Daw Thida’s formerly prosperous trading family bought the property in 1950 from a relative of the flamboyant Chinese tycoon Lim Chin Tsong.

When she was a girl, the house hummed with the noise and bustle of relatives, visitors, servants and nannies. But after the family’s importexport business was nationalized, gradually, “we seemed to become poor,” says the granddaughter of nationalist Daw Kyin Ein who was a founder of the Burmese Women’s Association in 1919.

Today, ceramic tiles dated from 1886 occasionally fall from the roof and the home's intricate parquet flooring “sounds like a xylophone.”

The mansion's golden years are long gone, but for Daw Thida and her husband Professor Saw Tin, it is still a warm home; patched up and altered, but rich beyond any developer’s price with its dignified, modest routines and its trove of memories.

That sense of dignity and warmth pervades the new book “Yangon Echoes,” which collects, in their own words, the stories of residents living in many of the former capital’s gorgeous but frequently neglected old buildings.

Behind the facades of buildings of high architectural worth live families whose relatives were connected to the Mandalay Palace and Myanmar’s independence, and people barely scratching a living in structures that are little more than husks.

There’s the now empty and ghostly but still grand home of the ‘Stable’ faction of the Anti-Fascist People’s Freedom League leader U Kyaw Nyein on University Avenue, whose visitors before Gen. Ne Win’s 1962 coup included U Nu, Chou En Lai and many other notables.

U Kyaw Nyein’s sons U Tun Kyaw Nyein and U Bo Kyaw Nyein were jailed for their part in protests over the funeral arrangements for U Thant in 1974 and eventually made successful lives in the United States. They now come back regularly and are photographed reminiscing in their childhood home which has been unlived in since 1992.
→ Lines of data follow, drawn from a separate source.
(* ===== verification/Clusters.v ===== *)
(** Position clustering: the portfolio-level entry gate of
    [shared/redis/positionClustering.cpp/.hpp]. Every symbol belongs to risk
    clusters; an entry takes a short lock on each of them and is blocked when any
    is full, already holds the same symbol and strategy, or (a strict one)
    already holds the strategy. *)
From Stdlib Require Import ZArith Lia.
From stdpp Require Import base gmap sets list strings sorting.
From S2P Require Import Prelude Json Redis RedisStore Positions.
Open Scope Z_scope.

Definition clusterKey (cluster : string) : string := "CG#" +:+ cluster.
Definition clusterLockKey (cluster : string) : string := "CLUSTER_LOCK#" +:+ cluster.

(** * The tables *)

(** One symbol's memberships: padded to four, [sc_count] the used prefix. *)
Record SymbolClusters : Type := mkClusters {
  sc_symbol : string;
  sc_groups : list string;
  sc_count : nat }.

Definition kClusterTable : list SymbolClusters :=
  [
    mkClusters "AUDNZD" ["Commodity_FX"; "Crosses"; "AUD_Pairs"; ""] 3;
    mkClusters "AUDUSD" ["USD_Forex"; "Commodity_FX"; "AUD_Pairs"; ""] 3;
    mkClusters "AUSIDXAUD" ["Asian_Index"; ""; ""; ""] 1;
    mkClusters "BRENTCMDUSD" ["Energy"; ""; ""; ""] 1;
    mkClusters "COPPERCMDUSD" ["Industrial_Metals"; ""; ""; ""] 1;
    mkClusters "DEUIDXEUR" ["EU_Index"; ""; ""; ""] 1;
    mkClusters "EURAUD" ["Crosses"; "EUR_Pairs"; "AUD_Pairs"; ""] 3;
    mkClusters "EURCHF" ["Crosses"; "EUR_Pairs"; ""; ""] 2;
    mkClusters "EURGBP" ["Crosses"; "EUR_Pairs"; "GBP_Pairs"; ""] 3;
    mkClusters "EURJPY" ["Crosses"; "EUR_Pairs"; "JPY_Pairs"; ""] 3;
    mkClusters "EURNOK" ["Commodity_FX"; "Crosses"; "EUR_Pairs"; "Scandi_Pairs"] 4;
    mkClusters "EURUSD" ["USD_Forex"; "EUR_Pairs"; ""; ""] 2;
    mkClusters "FRAIDXEUR" ["EU_Index"; ""; ""; ""] 1;
    mkClusters "GBPAUD" ["Crosses"; "GBP_Pairs"; "AUD_Pairs"; ""] 3;
    mkClusters "GBPJPY" ["Crosses"; "GBP_Pairs"; "JPY_Pairs"; ""] 3;
    mkClusters "GBPUSD" ["USD_Forex"; "GBP_Pairs"; ""; ""] 2;
    mkClusters "GBRIDXGBP" ["UK_Index"; ""; ""; ""] 1;
    mkClusters "HKGIDXHKD" ["Asian_Index"; ""; ""; ""] 1;
    mkClusters "JPNIDXJPY" ["Asian_Index"; ""; ""; ""] 1;
    mkClusters "LIGHTCMDUSD" ["Energy"; ""; ""; ""] 1;
    mkClusters "NGASCMDUSD" ["Energy"; ""; ""; ""] 1;
    mkClusters "NZDUSD" ["USD_Forex"; "Commodity_FX"; ""; ""] 2;
    mkClusters "USA30IDXUSD" ["US_Index"; ""; ""; ""] 1;
    mkClusters "USA500IDXUSD" ["US_Index"; ""; ""; ""] 1;
    mkClusters "USATECHIDXUSD" ["US_Index"; ""; ""; ""] 1;
    mkClusters "USDCAD" ["USD_Forex"; "Commodity_FX"; ""; ""] 2;
    mkClusters "USDCHF" ["USD_Forex"; ""; ""; ""] 1;
    mkClusters "USDJPY" ["USD_Forex"; "JPY_Pairs"; ""; ""] 2;
    mkClusters "USDSEK" ["USD_Forex"; "Scandi_Pairs"; ""; ""] 2;
    mkClusters "XAGUSD" ["Precious_Metals"; ""; ""; ""] 1;
    mkClusters "XAUUSD" ["Precious_Metals"; ""; ""; ""] 1 ].

Record ClusterRule : Type := mkRule {
  cr_cluster : string;
  cr_limit : Z;
  cr_strict : bool }.

Definition kClusterRules : list ClusterRule :=
  [
    mkRule "AUD_Pairs" 2 false;
    mkRule "Asian_Index" 1 true;
    mkRule "Commodity_FX" 2 false;
    mkRule "Crosses" 2 false;
    mkRule "EUR_Pairs" 2 false;
    mkRule "EU_Index" 1 true;
    mkRule "Energy" 1 true;
    mkRule "GBP_Pairs" 2 false;
    mkRule "Industrial_Metals" 1 true;
    mkRule "JPY_Pairs" 2 false;
    mkRule "Precious_Metals" 1 true;
    mkRule "Scandi_Pairs" 1 false;
    mkRule "UK_Index" 1 true;
    mkRule "USD_Forex" 2 false;
    mkRule "US_Index" 1 true ].

(** The compile-time check of the counts: the used prefix is the non-empty one. *)
Definition counts_match (entry : SymbolClusters) : bool :=
  negb (sc_count entry =? 0)%nat && (sc_count entry <=? length (sc_groups entry))%nat &&
  forallb (fun '(i, g) => Bool.eqb (i <? sc_count entry)%nat (negb (String.eqb g "")))
    (combine (seq 0 (length (sc_groups entry))) (sc_groups entry)).

(** The binary searches. *)
Definition groupsFor (symbol : string) : list string :=
  match table_search sc_symbol kClusterTable symbol with
  | Some entry => take (sc_count entry) (sc_groups entry)
  | None => []
  end.

Definition findRule (cluster : string) : option ClusterRule :=
  table_search cr_cluster kClusterRules cluster.
Definition clusterLimit (cluster : string) : Z :=
  match findRule cluster with Some rule => cr_limit rule | None => 1 end.
Definition isStrictCluster (cluster : string) : bool :=
  match findRule cluster with Some rule => cr_strict rule | None => false end.

(** * One cluster's verdict *)

Definition hash : Ascii.ascii := char_of 35.

(** The text before the first hash and the text after it, if there is one. *)
Fixpoint split_hash (s : string) : option (string * string) :=
  match s with
  | EmptyString => None
  | String c s =>
      if Ascii.eqb c hash then Some (EmptyString, s)
      else match split_hash s with
           | Some (a, b) => Some (String c a, b)
           | None => None
           end
  end.

Definition splitMember (member : string) : option (string * string) :=
  match split_hash member with
  | None => None
  | Some (symbol, rest) =>
      Some (symbol, match split_hash rest with Some (strategy, _) => strategy | None => rest end)
  end.

Inductive ClusterVerdict : Type :=
| Allowed
| GroupFull
| SymbolStrategyStacked
| StrategyNotDiverse.

Definition stacked (symbol strategyName member : string) : bool :=
  match splitMember member with
  | Some (s, n) => String.eqb s symbol && String.eqb n strategyName
  | None => false
  end.
Definition same_strategy (strategyName member : string) : bool :=
  match splitMember member with Some (_, n) => String.eqb n strategyName | None => false end.

Definition evaluateClusterGroup (members : list string) (symbol strategyName : string)
    (limit : Z) (strict : bool) : ClusterVerdict :=
  if limit mod 2 ^ 64 <=? Z.of_nat (length members) then GroupFull
  else if existsb (stacked symbol strategyName) members then SymbolStrategyStacked
  else if strict && existsb (same_strategy strategyName) members then StrategyNotDiverse
  else Allowed.

(** * Grouping the broker's book *)

Record ClusterMember : Type := mkMember {
  cm_symbol : string;
  cm_strategyName : string;
  cm_dealReference : string }.

Definition clusterMemberString (member : ClusterMember) : string :=
  cm_symbol member +:+ "#" +:+ cm_strategyName member +:+ "#" +:+ cm_dealReference member.

(** An ordered map of vectors: [clusters[group].push_back(value)]. *)
Fixpoint push_group (group value : string) (m : list (string * list string))
    : list (string * list string) :=
  match m with
  | [] => [(group, [value])]
  | (g, values) :: rest =>
      if String.eqb g group then (g, values ++ [value]) :: rest
      else if String.ltb group g then (group, [value]) :: m
      else (g, values) :: push_group group value rest
  end.

Definition push_member (lookup : string -> list string) (m : list (string * list string))
    (member : ClusterMember) : list (string * list string) :=
  fold_left (fun m group => push_group group (clusterMemberString member) m)
    (lookup (cm_symbol member)) m.

(** [std::ranges::unique] drops an element equal to the one before it. *)
Fixpoint unique_after (last : string) (l : list string) : list string :=
  match l with
  | [] => []
  | x :: l => if String.eqb x last then unique_after last l else x :: unique_after x l
  end.
Definition unique (l : list string) : list string :=
  match l with [] => [] | x :: l => x :: unique_after x l end.

Definition groupMembersByCluster (members : list ClusterMember) (lookup : string -> list string)
    : list (string * list string) :=
  map (fun '(g, values) => (g, unique (merge_sort string_le values)))
    (fold_left (push_member lookup) members []).

(** * PositionClustering *)

Section PositionClustering.
Context {server : Type} {R : RedisServer server}.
Former civil servant U Aung Pe, 70, lives with his family under opensided corrugated iron on the roof of the historic Balthazar building on Bank Street. The perch might be leaky in the rainy season and the whole structure is falling apart, but they like living downtown. And, rooftop shacks have great views and a breeze.

Also downtown in a handsome but decrepit building slated for demolition are the family of a former longtime chef at the Strand Hotel who, when home, “would never explain a dish.” The family is beautifully captured here preparing to leave the mold and falling plaster of their much-loved home behind, after they eventually agreed to move out while a new apartment block is constructed.

Many of Yangon’s old buildings look set to disappear and with them will go the stories and memories captured with charm and empathy in this beautifully presented and timely book. Some century-old structures featured here have already gone, just a blink in time following the 18 months that the author and photographer spent finding them. One hopes that many more, and the resilient people in them, will find a way to survive. 

“Yangon Echoes,” by Virginia Henderson and Tim Webster, is published by River Books this month.